Spontaneous Neural Oscillations Bias Perception by Modulating Baseline Excitability

The brain exhibits organized fluctuations of neural activity, even in the absence of tasks or sensory input. A prominent type of such spontaneous activity is the alpha rhythm, which influences perception and interacts with other ongoing neural activity. It is currently hypothesized that states of decreased prestimulus alpha oscillations indicate enhanced neural excitability, resulting in improved perceptual acuity. Nevertheless, it remains debated how changes in excitability manifest at the behavioral level in perceptual tasks. We addressed this issue by comparing two alternative models describing the effect of spontaneous alpha power on signal detection. The first model assumes that decreased alpha power increases baseline excitability, amplifying the response to both signal and noise, predicting a liberal detection criterion with no effect on sensitivity. The second model predicts that decreased alpha power increases the trial-by-trial precision of the sensory response, resulting in improved sensitivity.
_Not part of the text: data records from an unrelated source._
Lemma countries_of_spec (sorted_data : list Build.IPPackage) :
  let countries := Build.countries_of sorted_data in
  (forall c : string,
      In c countries <-> exists pkg, In pkg sorted_data /\ Build.country pkg = c)
  /\ NoDup countries
  /\ Sorted str_lt countries.
Proof.
  cbv zeta. unfold Build.countries_of.
  set (codes := nodup string_dec (map Build.country sorted_data)).
  pose proof (sorted_perm String.ltb codes) as Hp.
  assert (Hn : NoDup (sorted String.ltb codes)).
  { apply (Permutation_NoDup (Permutation_sym Hp)), NoDup_nodup. }
  split; [|split; [exact Hn|]].
  - intros c. split.
    + intros H. apply (Permutation_in _ Hp) in H. apply nodup_In in H.
      apply in_map_iff in H as (pkg & Hc & Hpkg). now exists pkg.
    + intros (pkg & Hpkg & <-).
      apply (Permutation_in _ (Permutation_sym Hp)), nodup_In, in_map, Hpkg.
  - apply Sorted_strict; [|exact Hn].
    apply sorted_Sorted with (le := fun a b => String.ltb b a = false).
    + intros a b. apply str_lt_asym.
    + auto.
Qed.

(** C10: the exported list of countries holds exactly the country codes
    of the records, each once, in increasing lexicographic order, and
    leaves none out: the wildcard and the empty code are listed when a
    record has them. *)
Theorem countries_list_complete (sorted_data : list Build.IPPackage) :
  let countries := Build.countries_of sorted_data in
  Build.export_countries_list sorted_data
  = ([("CSV/countries.csv", Build.Countries countries);
      ("JSON/countries.json", Build.Countries countries);
      ("TXT/countries.txt", Build.Countries countries)], Ok tt)
  /\ (forall c : string,
         In c countries <-> exists pkg, In pkg sorted_data /\ Build.country pkg = c)
  /\ NoDup countries
  /\ Sorted str_lt countries
  /\ (forall pkg, In pkg sorted_data -> Build.country pkg = "*" -> In "*" countries)
  /\ (forall pkg, In pkg sorted_data -> Build.country pkg = "" -> In "" countries).
Proof.
  destruct (countries_of_spec sorted_data) as (Hin & Hnd & Hs). cbv zeta in *.
  split; [reflexivity|].
  split; [exact Hin|]. split; [exact Hnd|]. split; [exact Hs|].
  split; intros pkg Hpkg Hc; apply Hin; now exists pkg.
Qed.

Lemma countries_list_example :
  Build.countries_of
    [Build.mkIPPackage "JP" "103.0.0.0" "24" "ipv4";
     Build.mkIPPackage "*" "80.0.0.0" "16" "ipv4";
     Build.mkIPPackage "" "2001:db8::" "32" "ipv6";
     Build.mkIPPackage "JP" "2001:200::" "35" "ipv6"]
  = [""; "*"; "JP"]
  /\ In "*" (Build.countries_of
               [Build.mkIPPackage "JP" "103.0.0.0" "24" "ipv4";
                Build.mkIPPackage "*" "80.0.0.0" "16" "ipv4";
                Build.mkIPPackage "" "2001:db8::" "32" "ipv6";
                Build.mkIPPackage "JP" "2001:200::" "35" "ipv6"]).
Proof.
  split; [reflexivity|].
  refine (proj1 (proj2 (proj2 (proj2 (proj2 (countries_list_complete _)))))
                (Build.mkIPPackage "*" "80.0.0.0" "16" "ipv4") _ eq_refl).
  simpl. auto.
Defined.
(** * AIFileSorter: a shallow embedding of [main.py] and the properties of
    its classification-and-fallback pipeline.

    The script scans the Downloads folder, extracts text from each file,
    asks a zero-shot classifier for a category (content first, then file
    name, then the default label), moves the file under Documents and
    appends one row to a CSV audit log.

    Python [str] values are sequences of Unicode code points; exceptions
    are the instances of [Exception] that [except Exception] catches.  The
    external capabilities (classifier, OCR reader, PDF and DOCX readers,
    the file system primitives) are gathered in one record [Env] of
    answers; the program itself is written in a state-and-exception monad
    over the part of the world the script changes. *)

From Stdlib Require Import List String Ascii NArith PeanoNat Bool Lia.
Import ListNotations.

Set Implicit Arguments.

(** ** Python strings *)

Module PyStr.

Definition codepoint := N.
Definition str := list codepoint.

(** A source literal, character by character. *)
Definition lit (s : string) : str :=
  map N_of_ascii (list_ascii_of_string s).

(** [a == b] *)
Fixpoint str_eqb (a b : str) : bool :=
  match a, b with
  | [], [] => true
  | x :: a', y :: b' => N.eqb x y && str_eqb a' b'
  | _, _ => false
  end.

(** Truth value of a [str] in a condition: non-empty. *)
Definition truthy (s : str) : bool :=
  match s with
  | [] => false
  | _ :: _ => true
  end.

(** [str.isspace] on one code point: the characters [str.strip()] removes. *)
Definition isspace (c : codepoint) : bool :=
  ((9 <=? c) && (c <=? 13) || (28 <=? c) && (c <=? 32)
   || (c =? 133) || (c =? 160) || (c =? 5760)
   || (8192 <=? c) && (c <=? 8202)
   || (c =? 8232) || (c =? 8233) || (c =? 8239) || (c =? 8287)
   || (c =? 12288))%N.

Fixpoint lstrip (s : str) : str :=
  match s with
  | [] => []
  | c :: rest => if isspace c then lstrip rest else s
  end.

Definition rstrip (s : str) : str := rev (lstrip (rev s)).

Definition strip (s : str) : str := rstrip (lstrip s).

(** [sep.join(parts)] *)
Fixpoint join (sep : str) (parts : list str) : str :=
  match parts with
  | [] => []
  | [p] => p
  | p :: rest => p ++ sep ++ join sep rest
  end.

(** [text[:n]] *)
Definition prefix (n : nat) (text : str) : str := firstn n text.

Definition newline : str := [10%N].

Arguments prefix : simpl never.

End PyStr.
Import PyStr.

(** ** pathlib, POSIX flavour

    A path is kept in its string form.  Only what the script uses is
    modelled: the [/] operator, [name], [suffix] and [stem]. *)

Module PathLib.

Definition Path := str.

Definition path_str (p : Path) : str := p.

Definition slash : codepoint := 47%N.
Definition dot : codepoint := 46%N.

Definition ends_with_slash (p : Path) : bool :=
  match rev p with
  | c :: _ => N.eqb c slash
  | [] => false
  end.

(** [base / segment]: an absolute segment replaces the base, an empty one
    leaves it unchanged. *)
Definition joinpath (base : Path) (segment : str) : Path :=
  match segment with
  | [] => base
  | c :: _ =>
      if N.eqb c slash then segment
      else if ends_with_slash base then base ++ segment
      else base ++ [slash] ++ segment
  end.

Fixpoint take_until (c : codepoint) (s : str) : str :=
  match s with
  | [] => []
  | x :: rest => if N.eqb x c then [] else x :: take_until c rest
  end.

(** Final path component. *)
Definition name (p : Path) : str := rev (take_until slash (rev p)).

(** Position of the first [c] in [s]. *)
Fixpoint find_char (c : codepoint) (s : str) : option nat :=
  match s with
  | [] => None
  | x :: rest =>
      if N.eqb x c then Some 0
      else option_map S (find_char c rest)
  end.

(** Distance from the end of [name p] of its last dot, when that dot is
    neither the first nor the last character of the name. *)
Definition suffix_split (p : Path) : option nat :=
  match find_char dot (rev (name p)) with
  | Some j =>
      if (0 <? j) && (S j <? List.length (name p)) then Some j else None
  | None => None
  end.

Definition suffix (p : Path) : str :=
  match suffix_split p with
  | Some j => rev (firstn (S j) (rev (name p)))
  | None => []
  end.

Definition stem (p : Path) : str :=
  match suffix_split p with
  | Some j => rev (skipn (S j) (rev (name p)))
  | None => name p
  end.

End PathLib.
Import PathLib.

(** ** Configuration *)

(** Line 20 of the script.  The first two literals stand next to each
    other without a comma, so Python concatenates them. *)
Definition CATEGORIES : list str :=
  [ lit "IT" ++ lit "IT/Jens"; lit "Math"; lit "History"; lit "Coding";
    lit "Finacial Literacy"; lit "College Prep"; lit "English"; lit "Other" ].

(** ** Exceptions and outcomes *)

(** An exception, with the message [str(e)] that the handlers print. *)
Inductive exn : Type :=
| Exception (message : str).

Definition exn_str (e : exn) : str :=
  match e with Exception m => m end.

Inductive outcome (A : Type) : Type :=
| Ok (value : A)
| Raise (e : exn).

Arguments Ok {A} value.
Arguments Raise {A} e.

(** ** The part of the world the script changes *)

(** One CSV row, field by field (the quoting done by [csv.writer] is not
    modelled). *)
Definition row := list str.

Record World : Type := mkWorld {
  stdout : list str;                         (* payload of every print, oldest first *)
  classifier_calls : list (str * list str);  (* arguments of every classifier call *)
  log_file : option (list row);              (* LOG_FILE: None while it does not exist *)
  relocated : list (Path * Path);            (* every completed shutil.move: the source, and where the file now is *)
  clock_reads : nat                          (* how often datetime.now() was read *)
}.

Definition with_stdout (w : World) (out : list str) : World :=
  mkWorld out (classifier_calls w) (log_file w) (relocated w) (clock_reads w).

Definition with_classifier_calls (w : World) (calls : list (str * list str)) : World :=
  mkWorld (stdout w) calls (log_file w) (relocated w) (clock_reads w).

Definition with_log_file (w : World) (f : option (list row)) : World :=
  mkWorld (stdout w) (classifier_calls w) f (relocated w) (clock_reads w).

Definition with_relocated (w : World) (r : list (Path * Path)) : World :=
  mkWorld (stdout w) (classifier_calls w) (log_file w) r (clock_reads w).

Definition with_clock_reads (w : World) (n : nat) : World :=
  mkWorld (stdout w) (classifier_calls w) (log_file w) (relocated w) n.

(** Rows of the audit log; an absent file has none. *)
Definition log_rows (w : World) : list row :=
  match log_file w with
  | Some rows => rows
  | None => []
  end.

(** ** State and exception monad

    A raised exception keeps the effects made before it, as in Python. *)

Definition M (A : Type) : Type := World -> outcome A * World.

Definition ret {A} (a : A) : M A := fun w => (Ok a, w).

Definition raise {A} (e : exn) : M A := fun w => (Raise e, w).

Definition bind {A B} (m : M A) (k : A -> M B) : M B :=
  fun w =>
    match m w with
    | (Ok a, w') => k a w'
    | (Raise e, w') => (Raise e, w')
    end.

(** [try: body  except Exception as e: handler e] *)
Definition try_except {A} (body : M A) (handler : exn -> M A) : M A :=
  fun w =>
    match body w with
    | (Ok a, w') => (Ok a, w')
    | (Raise e, w') => handler e w'
    end.
Lemma events_keep_store_current_witness :
  at_rest (world_of sample_task) /\
  at_rest (confirmSignature (world_of sample_task)).
Proof.
  assert (H : at_rest (world_of sample_task))
    by (split; vm_compute; reflexivity).
  split; [exact H|].
  exact (proj1 (proj2 (proj2 (proj2 (proj2 (proj2
           (events_keep_store_current (world_of sample_task) H))))))).
Defined.

(** ** Starting and resuming a count *)

(** X5.  The start button followed by the confirmation of the modal opens the
    scanner on the task that was current, or on the task of the day when
    there was none; a pending task becomes in progress, a task in progress is
    resumed as it is whatever its date, and a completed task is left on the
    view it was on.  Cancelling the modal instead keeps the task, pending.
    Either way the store holds the task afterwards. *)
Theorem start_or_resume {clock : Clock} (today : string) (s : Shell) :
  at_rest (world s) ->
  let before := match currentTask (world s) with
                | Some task => task
                | None => getDailyTask today
                end in
  let s' := pressConfirm (pressStart today s) in
  showConfirmModal s' = false
  /\ currentTask (world s') =
     Some (match InventoryTask.status before with
           | PENDING => task_with_status before IN_PROGRESS
           | _ => before
           end)
  /\ view (world s') =
     match InventoryTask.status before with
     | COMPLETED => view (world s)
     | _ => SCANNER
     end
  /\ at_rest (world s')
  /\ currentTask (world (pressCancel (pressStart today s))) = Some before
  /\ at_rest (world (pressCancel (pressStart today s))).
Proof.
  intros Hr before s'.
  set (w1 := world (pressStart today s)).
  assert (Hf : finite_counts before = true).
  { assert (Ha := at_rest_finite (world s)). unfold before.
    destruct (currentTask (world s)) as [task|];
      [now apply Ha | reflexivity]. }
  assert (H1 : at_rest w1).
  { unfold w1, pressStart, prepareDailyTask. simpl.
    apply useEffect_autosave_at_rest.
    destruct (currentTask (world s)); [now right | left].
    split; [reflexivity|]. simpl. intros t0 H0. now injection H0 as <-. }
  assert (H2 : currentTask w1 = Some before /\ view w1 = view (world s)).
  { unfold w1, pressStart, prepareDailyTask, before. simpl.
    rewrite currentTask_autosave, view_autosave.
    destruct (currentTask (world s)) eqn:E; simpl; auto. }
  destruct H2 as [H2 H3].
  change (world s') with (useEffect_autosave (startTask w1)).
  change (world (pressCancel (pressStart today s))) with w1.
  split; [reflexivity|].
  rewrite currentTask_autosave, view_autosave.
  split; [|split; [|split; [|split]]]; try assumption.
  - unfold startTask. rewrite H2.
    destruct (InventoryTask.status before); simpl; auto.
  - unfold startTask. rewrite H2.
    destruct (InventoryTask.status before); simpl; auto.
  - apply useEffect_autosave_at_rest. unfold startTask. rewrite H2.
    destruct (InventoryTask.status before); simpl.
    + left. split; [reflexivity|]. intros t0 H0. injection H0 as <-.
      exact Hf.
    + right. exact H1.
    + right. exact H1.
Qed.

Lemma start_or_resume_witness :
  at_rest (world fresh_shell) /\
  option_map InventoryTask.status
    (currentTask
       (world (pressConfirm (@pressStart sample_clock "2025-12-15"
                               fresh_shell)))) = Some IN_PROGRESS.
Proof.
  assert (H : at_rest (world fresh_shell)) by (split; reflexivity).
  split; [exact H|].
  rewrite (proj1 (proj2 (@start_or_resume sample_clock "2025-12-15"
                           fresh_shell H))).
  reflexivity.
Defined.

(** ** What the scanner never changes *)

Lemma same_session_refl (task : InventoryTask) : same_session task task.
Proof. repeat split. Qed.

Lemma same_session_trans (a b c : InventoryTask) :
  same_session a b -> same_session b c -> same_session a c.
Proof.
  unfold same_session.
  intros [A1 [A2 [A3 [A4 [A5 A6]]]]] [B1 [B2 [B3 [B4 [B5 B6]]]]].
  repeat split; congruence.
Qed.

Lemma session_kept_refl (w : World) : session_kept w w.
Proof.
  unfold session_kept. destruct (currentTask w); [apply same_session_refl|exact I].
Qed.

Lemma session_kept_trans (a b c : World) :
  session_kept a b -> session_kept b c -> session_kept a c.
Proof.
  unfold session_kept.
  destruct (currentTask a), (currentTask b), (currentTask c);
    try contradiction; auto.
  apply same_session_trans.
Qed.

Lemma run_ScannerCall_keeps_session (timeStr : string) (w : World)
  (c : ScannerCall) : session_kept w (run_ScannerCall timeStr w c).
Proof.
  destruct c as [pattern|r|imei|sk|sku count]; simpl;
    try (unfold session_kept; simpl;
         destruct (currentTask w); [apply same_session_refl | exact I]).
  - unfold session_kept, handleScan.
    destruct (currentTask w) as [task|] eqn:E; simpl; rewrite ?E; [|exact I].
    repeat split.
  - unfold session_kept, handleQuantityUpdate.
    destruct (currentTask w) as [task|] eqn:E; simpl; rewrite ?E; [|exact I].
    assert (Hi : map item_without_manualCount
                   (map (fun item => if Product.sku item =? sku
                                     then item_with_manualCount item count
                                     else item) (InventoryTask.items task)) =
                 map item_without_manualCount (InventoryTask.items task)).
    { rewrite map_map. apply map_ext. intros item.
      now destruct (Product.sku item =? sku). }
    destruct (Array_find _ _); [destruct (gt_0 count)|]; simpl;
      repeat split; exact Hi.
Qed.

Lemma run_ScannerCalls_keep_session (timeStr : string)
  (calls : list ScannerCall) (w : World) :
  session_kept w (fold_left (run_ScannerCall timeStr) calls w).
Proof.
  revert w. induction calls as [|c r IH]; intros w; simpl.
  - apply session_kept_refl.
  - eapply session_kept_trans; [apply run_ScannerCall_keeps_session | apply IH].
Qed.

Lemma Scanner_event_same_session (timeStr : string)
  (handler : InventoryTask -> list ScannerCall) (w : World)
  (task : InventoryTask) :
  currentTask w = Some task ->
  exists task',
    currentTask (Scanner_event timeStr handler w) = Some task' /\
    same_session task task'.
Proof.
  intros Ht. unfold Scanner_event. rewrite Ht. rewrite currentTask_autosave.
  assert (H := run_ScannerCalls_keep_session timeStr (handler task) w).
  unfold session_kept in H. rewrite Ht in H.
  destruct (currentTask (fold_left _ _ _)) as [task'|]; [|contradiction].
  now exists task'.
Qed.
We tested these models in two EEG experiments in humans where we analyzed the effects of prestimulus alpha power on visual detection and discrimination using a signal detection framework. Both experiments provide strong evidence that decreased alpha power reflects a more liberal detection criterion, rather than improved sensitivity, consistent with the baseline model. In other words, when the task requires detecting stimulus presence versus absence, reduced alpha oscillations make observers more likely to report the stimulus regardless of actual stimulus presence. Contrary to previous interpretations, these results suggest that states of decreased alpha oscillations increase the global baseline excitability of sensory systems without affecting perceptual acuity.